╭─ Task input

(** * qr-inventory: the scan ingestion pipeline

    A shallow embedding of the payload normalizers ([src/lib/qr.ts] and the
    private one of [/api/qr/scan]), of the three API routes
    ([/api/qr/scan], [/api/scan-events], [/api/codes/:codeId]) and of the
    two tables they work on, with the properties of the specification that
    hold of them and the inputs on which the others fail; then of the
    scanner page with its history hook and of the hook that records scans
    on the server, with what the code shows of them.  A request is served
    alone by a store that answers or not ([Db.run]), together with another
    request ([Db.race]), or by a store that comes and goes between its
    queries ([Db.runWith]).

    Strings are Rocq strings.  The embedding is exact for ASCII text; code
    units above 127 are kept as they are by [toUpperCase] and never count as
    white space, which is not what JavaScript does for all of them. *)

From Stdlib Require Import String Ascii List ZArith Lia Bool Arith.
From Stdlib Require Import Sorting.Sorted Sorting.Permutation.
Import ListNotations.

Open Scope string_scope.

(* ================================================================== *)
(** * JavaScript string primitives used by the sources *)
(* ================================================================== *)

Module JS.

Definition charCode (c : ascii) : nat := nat_of_ascii c.

Definition between (lo hi c : ascii) : bool :=
  (charCode lo <=? charCode c)%nat && (charCode c <=? charCode hi)%nat.
(** C6. When the bulk upsert of a batch fails, every row of the padded
    batch is upserted on its own, in order, whatever the outcome of the
    other rows; the count reported is the number of rows that succeeded,
    at most the number attempted; the batch ends without raising, so the
    loop goes on with the next batch. *)
Theorem bulk_failure_falls_back (table_name : string) (records : list Row)
    (batch_size total_batches i : nat) (w : World) (fs : list bool) :
  faults w = true :: fs ->
  let padded := standardized_batch_of (slice records i batch_size) in
  exists w' evs success_count,
    load_batch table_name records batch_size total_batches i w
    = Some (Ok tt, w')
    /\ trace w'
       = (trace w
            ++ [EvUpsert table_name padded false;
                EvOut (MsgBatchErr (i / batch_size + 1) total_batches)]
            ++ evs
            ++ [EvOut (MsgFallbackCount success_count (length padded))])%list
    /\ (upserts evs).*1 = (fun r => [r]) <$> padded
    /\ success_count = count_ok (upserts evs)
    /\ (success_count <= length padded)%nat
    /\ forall rest,
        for_each (i :: rest)
          (load_batch table_name records batch_size total_batches) w
        = for_each rest
            (load_batch table_name records batch_size total_batches) w'.
Proof.
  intros Hf padded.
  destruct (load_batch_fallback table_name records batch_size total_batches
              i w fs Hf) as (w' & evs & Hrun & Htr & Hup & _).
  exists w', evs, (count_ok (upserts evs)).
  split; [exact Hrun|]. split; [exact Htr|]. split; [exact Hup|].
  split; [reflexivity|]. split.
  - etransitivity; [apply count_ok_le|].
    rewrite <- (length_fmap fst), Hup, length_fmap. reflexivity.
  - intros rest. cbn [for_each]. unfold mbind, M_bind, bind.
    by rewrite Hrun.
Qed.

(** ** What leaves the watermark store alone *)

Section Keeps.

Context {A B : Type}.

Lemma keeps_ret (a : A) : keeps_watermarks (ret a).
Proof. intros w r w' H. unfold ret in H. by simplify_eq. Qed.

Lemma keeps_mret (a : A) : keeps_watermarks (mret a : M A).
Proof. apply keeps_ret. Qed.

Lemma keeps_raise (e : Exn) : keeps_watermarks (raise e : M A).
Proof. intros w r w' H. unfold raise in H. by simplify_eq. Qed.

Lemma keeps_diverge : keeps_watermarks (diverge : M A).
Proof. intros w r w' H. discriminate. Qed.

Lemma keeps_gets (f : World -> A) : keeps_watermarks (gets f).
Proof. intros w r w' H. unfold gets in H. by simplify_eq. Qed.

Lemma keeps_bind (m : M A) (k : A -> M B) :
  keeps_watermarks m -> (forall a, keeps_watermarks (k a)) ->
  keeps_watermarks (m ≫= k).
Proof.
  intros Hm Hk w r w' H. unfold mbind, M_bind, bind in H.
  destruct (m w) as [[[a|e] w1]|] eqn:E; try discriminate.
  - rewrite (Hk a _ _ _ H). by eapply Hm.
  - simplify_eq. by eapply Hm.
Qed.

Lemma keeps_try (m : M A) (h : Exn -> M A) :
  keeps_watermarks m -> (forall e, keeps_watermarks (h e)) ->
  keeps_watermarks (try_except m h).
Proof.
  intros Hm Hh w r w' H. unfold try_except in H.
  destruct (m w) as [[[a|e] w1]|] eqn:E; try discriminate.
  - simplify_eq. by eapply Hm.
  - rewrite (Hh e _ _ _ H). by eapply Hm.
Qed.

End Keeps.

Lemma keeps_emit (e : Event) : keeps_watermarks (emit e).
Proof. intros w r w' H. unfold emit in H. by simplify_eq. Qed.

Lemma keeps_out (m : Msg) : keeps_watermarks (out m).
Proof. apply keeps_emit. Qed.

Lemma keeps_now : keeps_watermarks now.
Proof. apply keeps_gets. Qed.

Lemma keeps_pop_fault : keeps_watermarks pop_fault.
Proof.
  intros w r w' H. unfold pop_fault in H.
  destruct (faults w); by simplify_eq.
Qed.

Lemma keeps_modify (f : World -> World) :
  (forall w, sync_state (f w) = sync_state w) -> keeps_watermarks (modify f).
Proof. intros Hf w r w' H. unfold modify in H. by simplify_eq. Qed.

Lemma keeps_requests_get (object_type : string) (limit : Z)
    (properties after : option string) (since : option Z) :
  keeps_watermarks (requests_get object_type limit properties after since).
Proof.
  intros w r w' H. unfold requests_get in H.
  destruct (hubspot w) as [|[] rs]; by simplify_eq.
Qed.

Create HintDb keeps.

#[local] Hint Resolve keeps_ret keeps_mret keeps_raise keeps_diverge keeps_gets
  keeps_emit keeps_out keeps_now keeps_pop_fault keeps_requests_get : keeps.

Ltac keeps_step :=
  match goal with
  | |- keeps_watermarks (_ ≫= _) => apply keeps_bind; [|intros]
  | |- keeps_watermarks (try_except _ _) => apply keeps_try; [|intros]
  | |- keeps_watermarks (modify _) => apply keeps_modify; intros; reflexivity
  | |- keeps_watermarks (if ?b then _ else _) => destruct b
  | |- keeps_watermarks (match ?x with _ => _ end) => destruct x
  | |- keeps_watermarks _ => solve [eauto with keeps]
  end.

Ltac keeps := repeat keeps_step.

Lemma keeps_supabase_rpc : keeps_watermarks supabase_rpc.
Proof. unfold supabase_rpc. keeps. Qed.

Lemma keeps_sync_state_select (object_type : string) :
  keeps_watermarks (sync_state_select object_type).
Proof. unfold sync_state_select. keeps. Qed.

Lemma keeps_table_probe (table_name : string) :
  keeps_watermarks (table_probe table_name).
Proof. unfold table_probe. keeps. Qed.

╰─

The records above should be transcribed in full, with no differences.

§ **Task response**
(** * qr-inventory: the scan ingestion pipeline

    A shallow embedding of the payload normalizers ([src/lib/qr.ts] and the
    private one of [/api/qr/scan]), of the three API routes
    ([/api/qr/scan], [/api/scan-events], [/api/codes/:codeId]) and of the
    two tables they work on, with the properties of the specification that
    hold of them and the inputs on which the others fail; then of the
    scanner page with its history hook and of the hook that records scans
    on the server, with what the code shows of them.  A request is served
    alone by a store that answers or not ([Db.run]), together with another
    request ([Db.race]), or by a store that comes and goes between its
    queries ([Db.runWith]).

    Strings are Rocq strings.  The embedding is exact for ASCII text; code
    units above 127 are kept as they are by [toUpperCase] and never count as
    white space, which is not what JavaScript does for all of them. *)

From Stdlib Require Import String Ascii List ZArith Lia Bool Arith.
From Stdlib Require Import Sorting.Sorted Sorting.Permutation.
Import ListNotations.

Open Scope string_scope.

(* ================================================================== *)
(** * JavaScript string primitives used by the sources *)
(* ================================================================== *)

Module JS.

Definition charCode (c : ascii) : nat := nat_of_ascii c.

Definition between (lo hi c : ascii) : bool :=
  (charCode lo <=? charCode c)%nat && (charCode c <=? charCode hi)%nat.
(** C6. When the bulk upsert of a batch fails, every row of the padded
    batch is upserted on its own, in order, whatever the outcome of the
    other rows; the count reported is the number of rows that succeeded,
    at most the number attempted; the batch ends without raising, so the
    loop goes on with the next batch. *)
Theorem bulk_failure_falls_back (table_name : string) (records : list Row)
    (batch_size total_batches i : nat) (w : World) (fs : list bool) :
  faults w = true :: fs ->
  let padded := standardized_batch_of (slice records i batch_size) in
  exists w' evs success_count,
    load_batch table_name records batch_size total_batches i w
    = Some (Ok tt, w')
    /\ trace w'
       = (trace w
            ++ [EvUpsert table_name padded false;
                EvOut (MsgBatchErr (i / batch_size + 1) total_batches)]
            ++ evs
            ++ [EvOut (MsgFallbackCount success_count (length padded))])%list
    /\ (upserts evs).*1 = (fun r => [r]) <$> padded
    /\ success_count = count_ok (upserts evs)
    /\ (success_count <= length padded)%nat
    /\ forall rest,
        for_each (i :: rest)
          (load_batch table_name records batch_size total_batches) w
        = for_each rest
            (load_batch table_name records batch_size total_batches) w'.
Proof.
  intros Hf padded.
  destruct (load_batch_fallback table_name records batch_size total_batches
              i w fs Hf) as (w' & evs & Hrun & Htr & Hup & _).
  exists w', evs, (count_ok (upserts evs)).
  split; [exact Hrun|]. split; [exact Htr|]. split; [exact Hup|].
  split; [reflexivity|]. split.
  - etransitivity; [apply count_ok_le|].
    rewrite <- (length_fmap fst), Hup, length_fmap. reflexivity.
  - intros rest. cbn [for_each]. unfold mbind, M_bind, bind.
    by rewrite Hrun.
Qed.

(** ** What leaves the watermark store alone *)

Section Keeps.

Context {A B : Type}.

Lemma keeps_ret (a : A) : keeps_watermarks (ret a).
Proof. intros w r w' H. unfold ret in H. by simplify_eq. Qed.

Lemma keeps_mret (a : A) : keeps_watermarks (mret a : M A).
Proof. apply keeps_ret. Qed.

Lemma keeps_raise (e : Exn) : keeps_watermarks (raise e : M A).
Proof. intros w r w' H. unfold raise in H. by simplify_eq. Qed.

Lemma keeps_diverge : keeps_watermarks (diverge : M A).
Proof. intros w r w' H. discriminate. Qed.

Lemma keeps_gets (f : World -> A) : keeps_watermarks (gets f).
Proof. intros w r w' H. unfold gets in H. by simplify_eq. Qed.

Lemma keeps_bind (m : M A) (k : A -> M B) :
  keeps_watermarks m -> (forall a, keeps_watermarks (k a)) ->
  keeps_watermarks (m ≫= k).
Proof.
  intros Hm Hk w r w' H. unfold mbind, M_bind, bind in H.
  destruct (m w) as [[[a|e] w1]|] eqn:E; try discriminate.
  - rewrite (Hk a _ _ _ H). by eapply Hm.
  - simplify_eq. by eapply Hm.
Qed.

Lemma keeps_try (m : M A) (h : Exn -> M A) :
  keeps_watermarks m -> (forall e, keeps_watermarks (h e)) ->
  keeps_watermarks (try_except m h).
Proof.
  intros Hm Hh w r w' H. unfold try_except in H.
  destruct (m w) as [[[a|e] w1]|] eqn:E; try discriminate.
  - simplify_eq. by eapply Hm.
  - rewrite (Hh e _ _ _ H). by eapply Hm.
Qed.

End Keeps.

Lemma keeps_emit (e : Event) : keeps_watermarks (emit e).
Proof. intros w r w' H. unfold emit in H. by simplify_eq. Qed.

Lemma keeps_out (m : Msg) : keeps_watermarks (out m).
Proof. apply keeps_emit. Qed.

Lemma keeps_now : keeps_watermarks now.
Proof. apply keeps_gets. Qed.

Lemma keeps_pop_fault : keeps_watermarks pop_fault.
Proof.
  intros w r w' H. unfold pop_fault in H.
  destruct (faults w); by simplify_eq.
Qed.

Lemma keeps_modify (f : World -> World) :
  (forall w, sync_state (f w) = sync_state w) -> keeps_watermarks (modify f).
Proof. intros Hf w r w' H. unfold modify in H. by simplify_eq. Qed.

Lemma keeps_requests_get (object_type : string) (limit : Z)
    (properties after : option string) (since : option Z) :
  keeps_watermarks (requests_get object_type limit properties after since).
Proof.
  intros w r w' H. unfold requests_get in H.
  destruct (hubspot w) as [|[] rs]; by simplify_eq.
Qed.

Create HintDb keeps.

#[local] Hint Resolve keeps_ret keeps_mret keeps_raise keeps_diverge keeps_gets
  keeps_emit keeps_out keeps_now keeps_pop_fault keeps_requests_get : keeps.

Ltac keeps_step :=
  match goal with
  | |- keeps_watermarks (_ ≫= _) => apply keeps_bind; [|intros]
  | |- keeps_watermarks (try_except _ _) => apply keeps_try; [|intros]
  | |- keeps_watermarks (modify _) => apply keeps_modify; intros; reflexivity
  | |- keeps_watermarks (if ?b then _ else _) => destruct b
  | |- keeps_watermarks (match ?x with _ => _ end) => destruct x
  | |- keeps_watermarks _ => solve [eauto with keeps]
  end.

Ltac keeps := repeat keeps_step.

Lemma keeps_supabase_rpc : keeps_watermarks supabase_rpc.
Proof. unfold supabase_rpc. keeps. Qed.

Lemma keeps_sync_state_select (object_type : string) :
  keeps_watermarks (sync_state_select object_type).
Proof. unfold sync_state_select. keeps. Qed.

Lemma keeps_table_probe (table_name : string) :
  keeps_watermarks (table_probe table_name).
Proof. unfold table_probe. keeps. Qed.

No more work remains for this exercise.